The precompiler command line option MODE governs ANSI/ISO compliance. When MODE=ANSI, declaring the SQLCA data structure is optional. However, you must declare a separate status variable named SQLCODE. The SQL standard specifies a similar status variable named SQLSTATE, which you can use with or without SQLCODE.
After executing a SQL statement, the Oracle Server returns a status code to the SQLSTATE variable currently in scope. The status code indicates whether the SQL statement executed successfully or raised an exception (error or warning condition). To promote interoperability (the ability of systems to exchange information easily), the SQL standard predefines all the common SQL exceptions.

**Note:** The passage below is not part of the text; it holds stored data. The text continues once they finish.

(* ===== verification/CircuitBreaker.v ===== *)
(** * The circuit breaker in front of the FPL API:
      [backend/src/services/fpl/circuitBreaker.ts]

    The breaker's fields, its methods and, because its calls overlap, a step
    relation over the breaker, the clock, the calls in flight and the probe
    timer.  [Date.now()] is read once per synchronous block and
    [Math.random()] is an argument; failure rates are exact rationals.  The
    calls of [onStateChange] are a log. *)

From Stdlib Require Import QArith Qround.
From S2P Require Import Prelude.

#[local] Open Scope Z_scope.

Inductive CircuitState : Type := CLOSED | OPEN | HALF_OPEN.

#[export] Instance CircuitState_eq_dec : EqDecision CircuitState.
Proof. solve_decision. Defined.

(** [probe] is only looked at for being there; its calls are calls like any other. *)
Record CircuitBreakerOptions : Type := {
  o_failureThreshold : option Z;
  o_cooldownPeriodMs : option Z;
  o_successThreshold : option Z;
  o_baseBackoffMs : option Z;
  o_maxBackoffMs : option Z;
  o_failureRateThreshold : option Q;
  o_rollingWindowMs : option Z;
  o_minimumSamples : option Z;
  o_maxCooldownMs : option Z;
  o_probe : bool
}.

(** The read-only fields the constructor computes. *)
Record BreakerConfig : Type := {
  failureThreshold : Z;
  cooldownPeriodMs : Z;
  successThreshold : Z;
  baseBackoffMs : Z;
  maxBackoffMs : Z;
  failureRateThreshold : option Q;
  rollingWindowMs : Z;
  minimumSamples : Z;
  maxCooldownMs : Z;
  probe : bool
}.

Definition configure (o : CircuitBreakerOptions) : BreakerConfig :=
  let cooldown := default 30000 (o_cooldownPeriodMs o) in
  {| failureThreshold := default 5 (o_failureThreshold o);
     cooldownPeriodMs := cooldown;
     successThreshold := default 1 (o_successThreshold o);
     baseBackoffMs := default 1000 (o_baseBackoffMs o);
     maxBackoffMs := default 30000 (o_maxBackoffMs o);
     failureRateThreshold := o_failureRateThreshold o;
     rollingWindowMs := default 30000 (o_rollingWindowMs o);
     minimumSamples := default 4 (o_minimumSamples o);
     maxCooldownMs := Z.max (default (5 * 60000) (o_maxCooldownMs o)) cooldown;
     probe := o_probe o |}.

Record Outcome : Type := { oc_at : Z; oc_failed : bool }.

(** [cb_probeTimer] is the time the armed timer is due at. *)
Record CircuitBreaker : Type := {
  cb_state : CircuitState;
  cb_consecutiveFailures : Z;
  cb_halfOpenSuccesses : Z;
  cb_nextAttemptTime : Z;
  cb_lastFailureTime : option Z;
  cb_outcomes : list Outcome;
  cb_currentCooldownMs : Z;
  cb_probeInFlight : bool;
  cb_probeTimer : option Z;
  cb_lastStateChangeAt : option Z;
  cb_successes : Z;
  cb_failures : Z;
  cb_shortCircuited : Z;
  cb_changes : list (CircuitState * CircuitState)
}.

Definition new_breaker (cfg : BreakerConfig) : CircuitBreaker :=
  {| cb_state := CLOSED; cb_consecutiveFailures := 0; cb_halfOpenSuccesses := 0; cb_nextAttemptTime := 0;
     cb_lastFailureTime := None; cb_outcomes := []; cb_currentCooldownMs := cooldownPeriodMs cfg;
     cb_probeInFlight := false; cb_probeTimer := None; cb_lastStateChangeAt := None;
     cb_successes := 0; cb_failures := 0; cb_shortCircuited := 0; cb_changes := [] |}.

(** ** Field updates *)

Definition set_timer (t : option Z) (b : CircuitBreaker) : CircuitBreaker :=
  {| cb_state := cb_state b; cb_consecutiveFailures := cb_consecutiveFailures b;
     cb_halfOpenSuccesses := cb_halfOpenSuccesses b; cb_nextAttemptTime := cb_nextAttemptTime b;
     cb_lastFailureTime := cb_lastFailureTime b; cb_outcomes := cb_outcomes b;
     cb_currentCooldownMs := cb_currentCooldownMs b; cb_probeInFlight := cb_probeInFlight b;
     cb_probeTimer := t; cb_lastStateChangeAt := cb_lastStateChangeAt b;
     cb_successes := cb_successes b; cb_failures := cb_failures b;
     cb_shortCircuited := cb_shortCircuited b; cb_changes := cb_changes b |}.

Definition set_outcomes (l : list Outcome) (b : CircuitBreaker) : CircuitBreaker :=
  {| cb_state := cb_state b; cb_consecutiveFailures := cb_consecutiveFailures b;
     cb_halfOpenSuccesses := cb_halfOpenSuccesses b; cb_nextAttemptTime := cb_nextAttemptTime b;
     cb_lastFailureTime := cb_lastFailureTime b; cb_outcomes := l;
     cb_currentCooldownMs := cb_currentCooldownMs b; cb_probeInFlight := cb_probeInFlight b;
     cb_probeTimer := cb_probeTimer b; cb_lastStateChangeAt := cb_lastStateChangeAt b;
     cb_successes := cb_successes b; cb_failures := cb_failures b;
     cb_shortCircuited := cb_shortCircuited b; cb_changes := cb_changes b |}.

Definition set_counters (failures halfOpen : Z) (b : CircuitBreaker) : CircuitBreaker :=
  {| cb_state := cb_state b; cb_consecutiveFailures := failures; cb_halfOpenSuccesses := halfOpen;
     cb_nextAttemptTime := cb_nextAttemptTime b;
     cb_lastFailureTime := cb_lastFailureTime b; cb_outcomes := cb_outcomes b;
     cb_currentCooldownMs := cb_currentCooldownMs b; cb_probeInFlight := cb_probeInFlight b;
     cb_probeTimer := cb_probeTimer b; cb_lastStateChangeAt := cb_lastStateChangeAt b;
     cb_successes := cb_successes b; cb_failures := cb_failures b;
     cb_shortCircuited := cb_shortCircuited b; cb_changes := cb_changes b |}.

Definition set_flag (f : bool) (b : CircuitBreaker) : CircuitBreaker :=
  {| cb_state := cb_state b; cb_consecutiveFailures := cb_consecutiveFailures b;
     cb_halfOpenSuccesses := cb_halfOpenSuccesses b; cb_nextAttemptTime := cb_nextAttemptTime b;
     cb_lastFailureTime := cb_lastFailureTime b; cb_outcomes := cb_outcomes b;
     cb_currentCooldownMs := cb_currentCooldownMs b; cb_probeInFlight := f;
     cb_probeTimer := cb_probeTimer b; cb_lastStateChangeAt := cb_lastStateChangeAt b;
     cb_successes := cb_successes b; cb_failures := cb_failures b;
     cb_shortCircuited := cb_shortCircuited b; cb_changes := cb_changes b |}.

(** [totals.x++], with the time of the last failure. *)
Definition add_totals (ok ko short : Z) (lastFailure : option Z) (b : CircuitBreaker) : CircuitBreaker :=
  {| cb_state := cb_state b; cb_consecutiveFailures := cb_consecutiveFailures b;
     cb_halfOpenSuccesses := cb_halfOpenSuccesses b; cb_nextAttemptTime := cb_nextAttemptTime b;
     cb_lastFailureTime := lastFailure; cb_outcomes := cb_outcomes b;
     cb_currentCooldownMs := cb_currentCooldownMs b; cb_probeInFlight := cb_probeInFlight b;
     cb_probeTimer := cb_probeTimer b; cb_lastStateChangeAt := cb_lastStateChangeAt b;
     cb_successes := cb_successes b + ok; cb_failures := cb_failures b + ko;
     cb_shortCircuited := cb_shortCircuited b + short; cb_changes := cb_changes b |}.

(** ** Methods *)

Definition calculateDecorrelatedJitter (currentBackoff baseBackoffMs maxBackoffMs : Z) (random : Q) : Z :=
  let minDelay := baseBackoffMs in
  let maxRange := Z.max minDelay (currentBackoff * 3) in
  let nextDelay := Qfloor (inject_Z minDelay + random * inject_Z (maxRange - minDelay + 1)) in
  Z.min maxBackoffMs nextDelay.

Section methods.
Context (cfg : BreakerConfig).

Definition armProbe (delayMs now : Z) (b : CircuitBreaker) : CircuitBreaker :=
  if negb (probe cfg) then b else set_timer (Some (now + delayMs)) b.

Definition clearProbeTimer (b : CircuitBreaker) : CircuitBreaker := set_timer None b.

(** The assignments made before the branches of [transitionTo], and the log. *)
Definition enter_state (newState : CircuitState) (now : Z) (b : CircuitBreaker) : CircuitBreaker :=
  {| cb_state := newState; cb_consecutiveFailures := cb_consecutiveFailures b;
     cb_halfOpenSuccesses := cb_halfOpenSuccesses b; cb_nextAttemptTime := cb_nextAttemptTime b;
     cb_lastFailureTime := cb_lastFailureTime b; cb_outcomes := cb_outcomes b;
     cb_currentCooldownMs := cb_currentCooldownMs b; cb_probeInFlight := cb_probeInFlight b;
     cb_probeTimer := cb_probeTimer b; cb_lastStateChangeAt := Some now;
     cb_successes := cb_successes b; cb_failures := cb_failures b;
     cb_shortCircuited := cb_shortCircuited b; cb_changes := cb_changes b ++ [(cb_state b, newState)] |}.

Unlike SQLCODE, which stores only error codes, SQLSTATE stores error and warning codes. Furthermore, the SQLSTATE reporting mechanism uses a standardized coding scheme. Thus, SQLSTATE is the preferred status variable. SQLCODE was a deprecated feature of SQL-92 that was retained only for compatibility with SQL-89. SQLCODE has been removed from all editions of the SQL standard subsequent to SQL-92.
When MODE=ANSI, you must declare SQLSTATE or SQLCODE. Declaring the SQLCA is optional. When MODE=ORACLE, if you declare SQLSTATE, it is not used.
Unlike SQLCODE, which stores signed integers and can be declared outside the Declare Section, SQLSTATE stores 5-character null-terminated strings and must be declared inside the Declare Section. You declare SQLSTATE as
char SQLSTATE[6]; /* Upper case is required. */
Note:
SQLSTATE must be declared with a dimension of exactly 6 characters.SQLSTATE status codes consist of a 2-character class code immediately followed by a 3-character subclass code. Aside from class code 00 ("successful completion",) the class code denotes a category of exceptions. And, aside from subclass code 000 ("not applicable",) the subclass code denotes a specific exception within that category. For example, the SQLSTATE value '22012' consists of class code 22 ("data exception") and subclass code 012 ("division by zero").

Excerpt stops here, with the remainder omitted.